• Solana tops REV charts, driven by Jito and surging blockchain demand.

  • TVL hits $9 billion, with stablecoin supply and institutional interest climbing fast.

  • Analysts predict Solana could rival Bitcoin in corporate treasury adoption.

Solana Network is sprinting past the competition. Numbers prove the network isn’t slowing down. With explosive growth in DEX volume, Real Economic Value (REV), and Total Value Locked (TVL), Solana continues to flex dominance in 2025. Helius dropped fresh data, and the stats speak volumes. No outages. Blazing-fast transactions. Institutions are taking notice. Analysts now consider Solana a serious contender for corporate treasuries. Let’s break down what’s powering this unstoppable blockchain engine.

https://twitter.com/CryptoNewsHntrs/status/1940626483728601281 REV, TVL, and Transaction Speed Set Solana Apart

The Helius report confirmed Solana has led all blockchains in REV since October 2024. In January 2025 alone, the network generated $551 million in REV, with a single-day high of $56.8 million. That figure even surpassed the combined daily REV of Bitcoin and Ethereum, showing just how much activity Solana processed. A major driver behind this growth was Jito, a staking protocol responsible for 42% to 66% of Solana’s monthly REV. Users paid hefty premiums for faster execution, proving strong demand for Maximum Extractable Value (MEV) without inflating transaction costs.

Solana Blockchain also maintained its unmatched network speed. It can process up to 162 million transactions daily with average slot times around 390 milliseconds. Remarkably, the network has experienced zero downtime since February 2024. That level of reliability and scale sets Solana apart from most competitors. Soon, the Alpenglow consensus upgrade could drop finality to 100 milliseconds. This update, still in testing, would lower validator breakeven costs to about $75,000—another incentive for newcomers.

Institutional Interest Grows as Analysts Predict Big Moves

Solana’s TVL performance is just as impressive. It ranked second only to Ethereum, averaging between $8 billion and $9 billion in H1 2025. This came alongside an 18% quarter-over-quarter increase. Stablecoins also surged on the network, growing from $1.5 billion to $11.7 billion in just 18 months. Circle alone minted $1.75 billion worth of USDC on Solana in May, reflecting strong ecosystem demand. Cantor Fitzgerald analysts now view Solana as a serious candidate for corporate treasury holdings. They highlighted Solana’s yield opportunities, capital efficiency, and staking power.

Unlike Bitcoin, which offers no native yield, Solana lets companies generate returns without issuing new shares or diluting existing ones. That gives Solana a practical edge for public firms. Institutional adoption is already in motion. Byreal, a joint venture between Bybit and Solana, recently launched as a new product. More collaborations like this suggest growing trust from major players. As infrastructure expands and reliability stays strong, expect more firms to take notice.

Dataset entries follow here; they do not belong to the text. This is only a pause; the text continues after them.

(* ===== verification/Delivery.v ===== *)
(** * Two nodes on the wire: what one sends, the other serves

    The world of a node is here another node's whole application: a request to
    its address is decoded and served by it, everything else is the world that
    both are in.  A handshake over this wire makes the one trusted by the other,
    a block that is mined or broadcast ends up in the other's chain and database,
    and a node that is behind synchronises to the very chain of the other.  The
    wire carries bodies of any size: the limit of [Middleware] is left out. *)
From Stdlib Require Import Ascii.
From stdpp Require Import options.
From S2P Require Import Prelude PyText Json Utils NativeAsset Wallet Sha256 Transaction Block Consensus Mempool.
From S2P Require Import Settings Samples Validators Sql Storage StorageFacts Blockchain BlockchainFacts.
From S2P Require Import RateLimit Handshake HandshakeFacts PeerStore Url AddressSecurity Peers Effects.
From S2P Require Import Network Propagation Sync NetworkSamples NetworkFacts PropagationFacts Schemas NetworkRoutes.
From S2P Require Import Routes Requests ApiFacts Convergence.

Local Open Scope Z_scope.
#[local] Set Default Proof Using "Type*".

(** ** The receiving node *)

Section receiver.
Context `{L : ECDSALaws} {T : Type → Type} {SQL : Sql T} {SL : SqlLaws T} {W : Type} {Wo : World W}.
Context (cfg : NodeConfig).

Abbreviation net := (net T W).
Abbreviation app := (app T W).
Implicit Types (n : net) (s : app) (st : node T) (block : Block.t).
#[local] Existing Instances after_append_preorder only_authenticated_preorder limited_preorder same_blockchain_preorder.

(** A block that fits on the chain of a node whose database agrees with it. *)
Record appendable block st (B : Z) : Prop := {
  ap_storable : Block.storable block;
  ap_tip : ∃ tip, latest_block st = Ok tip ∧ Block.index block = Block.index tip + 1;
  ap_matches : matches (chain st) (storage st);
  ap_indexed : indexed_from 0 (chain st ++ [block]);
  ap_insertable : insertable (chain st) block;
  ap_bound : ∀ a, Z.abs (full_ledger a (chain st)) ≤ B;
  ap_volume : B + volume (Block.transactions block) < 2 ^ 63;
}.

(** It is also accepted by the validation. *)
Record deliverable block st (B : Z) : Prop := {
  dv_fits : appendable block st B;
  dv_valid : validate_block_against_chain block (chain st) (node_consensus cfg)
    (consensus_settings (node_settings cfg)) (block_reward (mining_settings (node_settings cfg)))
    MAX_SUPPLY_BASE_UNITS = Ok accept;
}.

(** The chain and the database with the block. *)
Definition extended_by block st st' : Prop :=
  chain st' = chain st ++ [block] ∧ shows (chain st ++ [block]) (storage st').

Lemma append_received_runs block st B :
  deliverable block st B → ∃ st', append_received cfg block st = (st', Ok None) ∧ extended_by block st st'.
Proof.
  intros [[_ (tip & Htip & Hindex) Hm Hi Hins HB Hvol] Hv]. unfold append_received.
  rewrite Htip, Hindex, Z.eqb_refl. cbn [negb]. rewrite Hv. cbn [accept negb].
  destruct (save_and_update_ok _ _ _ _ Hm Hins HB Hvol) as (db1 & db2 & Hs & Hu & Hm').
  cbn [storage set_chain]. rewrite Hs, Hu. eexists. split; [reflexivity|]. split; [done|]. by apply matches_shows.
Qed.

Lemma indexed_snoc k (c : list Block.t) block : indexed_from k (c ++ [block]) → Block.index block = k + Z.of_nat (length c).
Proof.
  revert k. induction c as [|b c IH]; intros k; cbn [Datatypes.app indexed_from length]; [lia|].
  intros [_ Hc]. rewrite (IH _ Hc). lia.
Qed.

Lemma not_at_tip block st : indexed_from 0 (chain st ++ [block]) → get_block_at (Block.index block) st = None.
Proof.
  intros Hi%indexed_snoc. unfold get_block_at, chain_len.
  by rewrite (proj2 (Z.ltb_ge (Block.index block) _)), andb_false_r by lia.
Qed.

Lemma take_block_appends block from_peer n B :
  deliverable block (blockchain n) B → BoundedSet.contains (seen_blocks n) (Block.hash block) = false →
  extended_by block (blockchain n) (blockchain (take_block cfg block from_peer n).1).
Proof.
  intros Hd Hseen. unfold take_block. unfold mbind at 1, io_bind at 1, gets at 1. rewrite Hseen.
  unfold mbind at 1, io_bind at 1, gets at 1. rewrite (not_at_tip _ _ (ap_indexed _ _ _ (dv_fits _ _ _ Hd))).
  cbn [fmap option_fmap option_map]. rewrite bool_decide_eq_false_2 by done.
  unfold mbind at 1, io_bind at 1, see_block, modify. set (n1 := set_seen_blocks _ n).
  destruct (append_received_runs block (blockchain n) B Hd) as (st' & Hr & Hext).
  assert (Hon : on_blockchain (append_received cfg block) n1 = (set_blockchain st' n1, Ok None)).
  { unfold on_blockchain, on. cbn [blockchain n1 set_seen_blocks]. by rewrite Hr. }
  rewrite (bind_run _ _ _ _ _ Hon). cbv beta iota.
  lazymatch goal with |- extended_by _ _ (blockchain (?rest _).1) =>
    assert (Hrest : moves after_append rest) end.
  { apply moves_bind; [apply _|apply record_propagation_after|]. intros _.
    apply moves_bind; [apply _|apply sender_seen_after|]. intros _. apply moves_ret. apply _. }
  destruct (Hrest (set_blockchain st' n1)) as [Hq _]. exact (eq_ind_r (extended_by _ _) Hext Hq).
Qed.

(** ** What the receiver has to know of the sender *)

(** A sender with a generated identity on the same network. *)
Record genuine (context : AuthContext) (id : string) (k : Z) : Prop := {
  gn_identity : P2PIdentity.generate id k = Ok (identity context);
  gn_key : 0 < k < SECP256K1_ORDER;
  gn_name : id ≠ "";
  gn_network : same_network context (auth_context cfg);
}.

Despite this strong growth, Solana’s price has yet to fully reflect the momentum. At press time, SOL traded at $155.37, up 4.06% over the past 24 hours. With rising metrics and deepening institutional interest, the market may soon reprice accordingly. Solana leads in DEX volume, REV, and institutional adoption. Network performance stays unmatched, with no downtime and blazing speed. Corporate demand may push SOL into treasury reserves. All eyes now turn to price, waiting for it to follow fundamentals.